Some people may be turned off by the idea of mindful eating, thinking that it requires a 20-minute meditation session before each meal or that you must stop and give thanks for every bite of food. “But really it can be as simple as just paying attention to what you’re eating and how you feel while you’re eating it,” says Judson Brewer, M.D., Ph.D., director of research and innovation at the Mindfulness Center at Brown University.

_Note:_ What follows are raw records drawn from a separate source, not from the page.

(* ===== verification/Poller.v ===== *)
(** * The poller: [src/msmuduo/net/Poller.h], [Poller.cpp],
    [poller/PollPoller.h], [PollPoller.cpp]

    Channels are objects in a store, named by their addresses: the poller keeps
    pointers to them and writes their [index_] and [revents_]. The answer of
    [WSAPoll] or [poll], the event count and the received events, is an
    input. *)
From S2P Require Import Prelude.
From S2P Require Import Endian.
From S2P Require Import Format.
From S2P Require Import Timestamp.
From S2P Require Import Channel.

(** The address of a [Channel]. *)
Abbreviation chan := positive.

Record pollfd := mkPollfd { pfd_fd : Z; pfd_events : Z; pfd_revents : Z }.

(** [objs] holds the channel objects; [channels_] maps descriptors to
    channels and [pollfds_] is the array given to [poll]. *)
Record PollPoller := mkPollPoller {
  objs : gmap chan Channel;
  channels_ : gmap Z chan;
  pollfds_ : list pollfd
}.

Definition new_PollPoller (cs : gmap chan Channel) : PollPoller := mkPollPoller cs ∅ [].

Definition upd_channel (id : chan) (f : Channel -> Channel) (p : PollPoller) : PollPoller :=
  mkPollPoller (alter f id (objs p)) (channels_ p) (pollfds_ p).

(** [static_cast<short>]. *)
Definition short (e : Z) : Z := wrapS 16 e.

(** The descriptor stored to have [poll] skip the entry. *)
Definition ignored (fd : Z) : Z := (- fd - 1)%Z.

Definition updateChannel (id : chan) (p : PollPoller) : res PollPoller :=
  c ← get_ NullDeref (objs p !! id);
  if (index_ c <? 0)%Z then
    assert_ (bool_decide (channels_ p !! fd_ c = None));;
    let fds := pollfds_ p ++ [mkPollfd (fd_ c) (short (events_ c)) 0] in
    Ok (mkPollPoller (<[id := set_index (Z.of_nat (length fds) - 1) c]> (objs p))
          (<[fd_ c := id]> (channels_ p)) fds)
  else
    assert_ (bool_decide (channels_ p !! fd_ c = Some id));;
    let idx := index_ c in
    assert_ ((0 <=? idx)%Z && (idx <? Z.of_nat (length (pollfds_ p)))%Z);;
    pfd ← get_ OutOfBounds (pollfds_ p !! Z.to_nat idx);
    assert_ ((pfd_fd pfd =? fd_ c)%Z || (pfd_fd pfd =? ignored (fd_ c))%Z);;
    let fd := if isNoneEvent c then ignored (fd_ c) else pfd_fd pfd in
    Ok (mkPollPoller (objs p) (channels_ p)
          (<[Z.to_nat idx := mkPollfd fd (short (events_ c)) 0]> (pollfds_ p))).

Definition removeChannel (id : chan) (p : PollPoller) : res PollPoller :=
  c ← get_ NullDeref (objs p !! id);
  assert_ (bool_decide (channels_ p !! fd_ c = Some id));;
  assert_ (isNoneEvent c);;
  let idx := index_ c in
  assert_ ((0 <=? idx)%Z && (idx <? Z.of_nat (length (pollfds_ p)))%Z);;
  pfd ← get_ OutOfBounds (pollfds_ p !! Z.to_nat idx);
  assert_ ((pfd_fd pfd =? ignored (fd_ c))%Z && (pfd_events pfd =? events_ c)%Z);;
  let chs := delete (fd_ c) (channels_ p) in
  let end_ := length (pollfds_ p) - 1 in
  if Z.to_nat idx =? end_ then
    Ok (mkPollPoller (objs p) chs (take end_ (pollfds_ p)))
  else
    back ← get_ OutOfBounds (pollfds_ p !! end_);
    let channelAtEnd := if (pfd_fd back <? 0)%Z then ignored (pfd_fd back) else pfd_fd back in
    last ← get_ NullDeref (chs !! channelAtEnd);
    lastc ← get_ NullDeref (objs p !! last);
    Ok (mkPollPoller (<[last := set_index idx lastc]> (objs p)) chs
          (take end_ (<[Z.to_nat idx := back]> (pollfds_ p)))).

Definition hasChannel (id : chan) (p : PollPoller) : res bool :=
  c ← get_ NullDeref (objs p !! id);
  Ok (bool_decide (channels_ p !! fd_ c = Some id)).

Definition getChannelMapSize (p : PollPoller) : nat := size (channels_ p).

(** [fillActiveChannels]: scans the entries until [numEvents] are found,
    stores their events in the channels and lists these. *)
Fixpoint fill_from (pfds : list pollfd) (numEvents : Z) (chs : gmap Z chan)
    (cs : gmap chan Channel) : res (list chan * gmap chan Channel) :=
  match pfds with
  | [] => Ok ([], cs)
  | pfd :: pfds' =>
      if (0 <? numEvents)%Z then
        if (0 <? pfd_revents pfd)%Z then
          id ← match chs !! pfd_fd pfd with Some id => Ok id | None => Fault AssertFailed end;
          c ← get_ NullDeref (cs !! id);
          assert_ (fd_ c =? pfd_fd pfd)%Z;;
          '(l, cs') ← fill_from pfds' (numEvents - 1) chs
                        (<[id := set_revents (pfd_revents pfd) c]> cs);
          Ok (id :: l, cs')
        else fill_from pfds' numEvents chs cs
      else Ok ([], cs)
  end.

Definition fillActiveChannels (numEvents : Z) (activeChannels : list chan) (p : PollPoller) :
    res (list chan * PollPoller) :=
  '(l, cs) ← fill_from (pollfds_ p) numEvents (channels_ p) (objs p);
  Ok (activeChannels ++ l, mkPollPoller cs (channels_ p) (pollfds_ p)).

(** What the system call returns: the count, or a negative number, and the
    events received for each entry. *)
Record poll_answer := mkPollAnswer { ans_count : Z; ans_revents : list Z }.

Fixpoint set_pfd_revents (rs : list Z) (pfds : list pollfd) : list pollfd :=
  match pfds, rs with
  | pfd :: pfds', r :: rs' =>
      mkPollfd (pfd_fd pfd) (pfd_events pfd) r :: set_pfd_revents rs' pfds'
  | _, _ => pfds
  end.

(** [poll]; [&*pollfds_.begin()] needs an entry. *)
Definition poll (ans : poll_answer) (activeChannels : list chan) (p : PollPoller) :
    res (list chan * PollPoller) :=
  assert_ (negb (length (pollfds_ p) =? 0));;
  let p' := mkPollPoller (objs p) (channels_ p) (set_pfd_revents (ans_revents ans) (pollfds_ p)) in
  if (0 <? ans_count ans)%Z then fillActiveChannels (ans_count ans) activeChannels p'
  else Ok (activeChannels, p').

(** [Channel::enableReading] and its siblings, and [Channel::remove]. *)
Definition request_channel `{Platform} (r : request) (id : chan) (p : PollPoller) : res PollPoller :=
  updateChannel id (upd_channel id (fun c => set_events (request_events r (events_ c)) c) p).

Definition remove_channel (id : chan) (p : PollPoller) : res PollPoller :=
  c ← get_ NullDeref (objs p !! id);
  assert_ (isNoneEvent c);;
  removeChannel id p.
(** [updateChannel] on a new channel. *)
Lemma update_new p id c :
  poll_inv p -> objs p !! id = Some c -> (index_ c < 0)%Z -> (0 <= fd_ c)%Z ->
  channels_ p !! fd_ c = None ->
  exists p' i, updateChannel id p = Ok p' /\ poll_inv p'
    /\ objs p' = <[id := set_index (Z.of_nat i) c]> (objs p) /\ channels_ p' = <[fd_ c := id]> (channels_ p)
    /\ (forall fd ev, watched p' fd ev <-> watched p fd ev \/ fd = fd_ c /\ ev = short (events_ c)).
Proof.
  intros Hinv Ho Hi Hf Hc. unfold updateChannel. rewrite Ho. run_res.
  replace (index_ c <? 0)%Z with true by (symmetry; by apply Z.ltb_lt).
  rewrite bool_decide_true by done. run_res.
  set (n := length (pollfds_ p)). exists (mkPollPoller
    (<[id := set_index (Z.of_nat n) c]> (objs p)) (<[fd_ c := id]> (channels_ p))
    (pollfds_ p ++ [mkPollfd (fd_ c) (short (events_ c)) 0])), n.
  assert (Hnew : forall id' c', registered p id' c' -> id' <> id).
  { intros id' c' Hr ->. pose proof (registered_index_nonneg p Hinv _ _ Hr).
    destruct Hr. assert (c' = c) as -> by congruence. lia. }
  split; [do 3 f_equal; autorewrite with msm_len; simpl; f_equal; fold n; lia|].
  split; [|split; [done|split; [done|]]].
  - split; simpl.
    + intros fd id' Hl. destruct (decide (fd = fd_ c)) as [->|Hne].
      * rewrite lookup_insert_eq in Hl. injection Hl as <-.
        exists (set_index (Z.of_nat n) c), n. eexists. split; [done|].
        unfold entry_of. simpl. rewrite lookup_insert_eq, list_lookup_middle by done. naive_solver.
      * rewrite lookup_insert_ne in Hl by done.
        destruct (inv_chs p Hinv _ _ Hl) as (c2 & i & pfd & <- & Ho2 & Hi2 & Hp2 & R).
        exists c2, i, pfd. split; [done|]. unfold entry_of. simpl.
        rewrite lookup_insert_ne, lookup_app_l by
          (try (eapply not_eq_sym, Hnew; by split); by eapply lookup_lt_Some). done.
    + intros i Hi'. rewrite length_app in Hi'. simpl in Hi'. fold n in Hi'.
      destruct (decide (i = n)) as [->|Hne].
      * exists id, (set_index (Z.of_nat n) c). unfold registered. simpl.
        by rewrite !lookup_insert_eq.
      * destruct (inv_fds p Hinv i) as (id2 & c2 & Hr & Hx); [lia|].
        exists id2, c2. split; [|done]. pose proof (Hnew _ _ Hr). destruct Hr as [Ho2 Hc2].
        unfold registered. simpl. rewrite lookup_insert_ne, lookup_insert_ne by congruence. done.
  - intros fd ev. unfold watched. simpl. split.
    + intros (Hn & i & q & Hq & <- & <-). rewrite lookup_app in Hq.
      destruct (pollfds_ p !! i) eqn:Hi'; [left; split; [done|]; exists i, p0; naive_solver|].
      right. apply list_lookup_singleton_Some in Hq as [_ <-]. done.
    + intros [(Hn & i & q & Hq & <- & <-)|[-> ->]].
      * split; [done|]. exists i, q.
        rewrite lookup_app_l by (by eapply lookup_lt_Some). done.
      * split; [done|]. exists n. eexists. rewrite list_lookup_middle by done. done.
Qed.

(** ** Removing a channel *)

Lemma lookup_take_insert {A} (l : list A) (i j end_ : nat) (x : A) :
  j < end_ -> i < length l ->
  take end_ (<[i := x]> l) !! j = if decide (i = j) then Some x else l !! j.
Proof.
  intros Hj Hi. rewrite lookup_take_lt by done.
  case_decide as Hd; [subst; by apply list_lookup_insert_eq | by apply list_lookup_insert_ne].
Qed.

(** What no removal changes in a channel. *)
Definition identity (c : Channel) : positive * Z * Z := (loop_ c, fd_ c, events_ c).

Section Remove.
Context (p : PollPoller) (id : chan) (c : Channel) (i : nat) (pfd : pollfd).
Hypothesis Hinv : poll_inv p.
Hypothesis Hr : registered p id c.
Hypothesis He : entry_of p id c i pfd.
Hypothesis Hfd : pfd_fd pfd = ignored (fd_ c).

Let end_ := length (pollfds_ p) - 1.
Let chs := delete (fd_ c) (channels_ p).

(** The other registered channels and their entries. *)
Lemma others fd' id' : chs !! fd' = Some id' ->
  exists c' j q, fd_ c' = fd' /\ entry_of p id' c' j q /\ j <> i /\ id' <> id.
Proof.
  intros Hl. destruct (He) as (Ho & Hi & _). pose proof Hr as [_ Hc].
  apply lookup_delete_Some in Hl as [Hne Hl].
  destruct (inv_chs p Hinv _ _ Hl) as (c' & j & q & <- & He'). exists c', j, q.
  split; [done|]. split; [done|]. destruct (He') as (Ho' & Hj & _).
  split; [|congruence]. intros ->. apply Hne.
  destruct (registered_index p Hinv id' c' id c) as [-> ->]; [by split|done|lia|done].
Qed.

(** The owner of another entry stays registered. *)
Lemma owner_kept j : j < length (pollfds_ p) -> j <> i ->
  exists id' c', registered p id' c' /\ index_ c' = Z.of_nat j
    /\ chs !! fd_ c' = Some id' /\ id' <> id.
Proof.
  intros Hj Hne. destruct (inv_fds p Hinv j Hj) as (id' & c' & Hr' & Hx).
  exists id', c'. destruct (Hr') as [Ho' Hc']. destruct (He) as (Ho & Hi & _).
  assert (id' <> id) by (intros ->; assert (c' = c) as -> by congruence; lia).
  split_and!; try done. unfold chs. rewrite lookup_delete_ne; [done|].
  intros Heq. pose proof Hr as [_ Hc]. congruence.
Qed.

Definition popped : PollPoller := mkPollPoller (objs p) chs (take end_ (pollfds_ p)).

Lemma popped_inv : i = end_ -> poll_inv popped.
Proof.
  intros Hie. split; simpl.
  - intros fd' id' Hl. destruct (others _ _ Hl) as (c' & j & q & Hfd' & (Ho' & Hj & Hq & R) & Hne & _).
    pose proof (lookup_lt_Some _ _ _ Hq).
    exists c', j, q. split; [done|]. unfold entry_of. simpl.
    rewrite lookup_take_lt by lia. done.
  - intros j Hj. rewrite length_take in Hj.
    destruct (owner_kept j) as (id' & c' & [Ho' _] & Hx & Hc' & _); [lia..|].
    by exists id', c'.
Qed.

Lemma removed_unwatched : (0 <= fd_ c)%Z -> (pfd_fd pfd < 0)%Z.
Proof. rewrite Hfd. apply ignored_neg. Qed.

Lemma popped_watched fd ev : i = end_ -> watched popped fd ev <-> watched p fd ev.
Proof.
  intros Hie. destruct (He) as (_ & _ & Hp & Hf & _). pose proof (removed_unwatched Hf).
  unfold watched. simpl. split; intros (Hnn & j & q & Hq & <- & <-);
    (split; [done|]); exists j, q; (split; [|done]).
  - apply lookup_take_Some in Hq. tauto.
  - pose proof (lookup_lt_Some _ _ _ Hq). rewrite lookup_take_lt; [done|].
    destruct (decide (j = i)) as [->|]; [|lia]. rewrite Hp in Hq. injection Hq as <-. lia.
Qed.

(** The last entry moves to the place of the removed one. *)
Section Swap.
Context (back : pollfd) (last : chan) (lc : Channel).
Hypothesis Hie : i <> end_.
Hypothesis Hback : pollfds_ p !! end_ = Some back.
Hypothesis Hrl : registered p last lc.
Hypothesis Hel : entry_of p last lc end_ back.

Definition swapped : PollPoller :=
  mkPollPoller (<[last := set_index (Z.of_nat i) lc]> (objs p)) chs
    (take end_ (<[i := back]> (pollfds_ p))).

Lemma last_ne : last <> id.
Proof.
  intros Heq. destruct Hel as (Hol & Hxl & _), He as (Ho & Hi & _).
  rewrite Heq in Hol. assert (lc = c) as E by congruence. rewrite E in Hxl. lia.
Qed.

Lemma last_chs : chs !! fd_ lc = Some last.
Proof.
  unfold chs. pose proof last_ne. pose proof Hr as [_ Hc]. destruct Hrl as [_ Hcl].
  rewrite lookup_delete_ne; congruence.
Qed.

Lemma in_range : i < length (pollfds_ p).
Proof. destruct He as (_ & _ & Hp & _). by eapply lookup_lt_Some. Qed.

Lemma swapped_inv : poll_inv swapped.
Proof.
  pose proof in_range as Hlt. pose proof Hel as (Hol & Hxl & _ & Hfl & Hdl). split; simpl.
  - intros fd' id' Hl. destruct (others _ _ Hl) as (c' & j & q & Hfd' & (Ho' & Hj & Hq & R) & Hne & _).
    pose proof (lookup_lt_Some _ _ _ Hq).
    destruct (decide (id' = last)) as [->|Hnl].
    + assert (c' = lc) as -> by congruence. assert (j = end_) as -> by lia.
      exists (set_index (Z.of_nat i) lc), i, back. split; [done|]. unfold entry_of. simpl.
      rewrite lookup_insert_eq, lookup_take_insert, decide_True by (done || lia).
      split_and!; try done; lia.
    + assert (j <> end_).
      { intros ->. apply Hnl.
        destruct (registered_index p Hinv id' c' last lc) as [-> _]; [|done|lia|done].
        apply lookup_delete_Some in Hl as [_ Hl]. rewrite <- Hfd' in Hl. by split. }
      exists c', j, q. split; [done|]. unfold entry_of. simpl.
      rewrite lookup_insert_ne by done.
      rewrite lookup_take_insert, decide_False by (done || lia). done.
  - intros j Hj. rewrite length_take, length_insert in Hj.
    destruct (decide (j = i)) as [->|Hji].
    + exists last, (set_index (Z.of_nat i) lc). unfold registered. simpl.
      rewrite lookup_insert_eq. split; [split; [done|] | done]. apply last_chs.
    + destruct (owner_kept j) as (id' & c' & [Ho' _] & Hx & Hc' & _); [lia..|].
      assert (id' <> last) by (intros ->; assert (c' = lc) as -> by congruence; lia).
      exists id', c'. split; [|done]. unfold registered. simpl.
      by rewrite lookup_insert_ne.
Qed.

Mindful Eating vs. Dieting

Losing weight is often billed as purely a matter of willpower. If you can muster the self-discipline to eat less and ignore your cravings, you will lose weight. “But traditional diets don’t give people tools for coping with cravings or managing moods that lead them to eat when they’re not hungry,” says Daubenmier. That’s where mindful eating comes in. Instead of trying to subvert cravings, you’re encouraged to explore them and accept them for what they are.  

Traditional dieting also focuses on restriction, rules, and—in many cases—judgment. Foods are deemed “good” or “bad,” and dieters tend to label themselves as “good” or “bad” based on the food choices they make. “With mindful eating, there is no value judgment or shame attached to what you’re eating,” says Carolyn Dunn, Ph.D., R.D.N., head of the department of agricultural and human sciences at North Carolina State University. “Instead of being told, ‘no, don’t eat this,’ people are encouraged to eat foods they like with awareness, and enjoy them without judgment.”  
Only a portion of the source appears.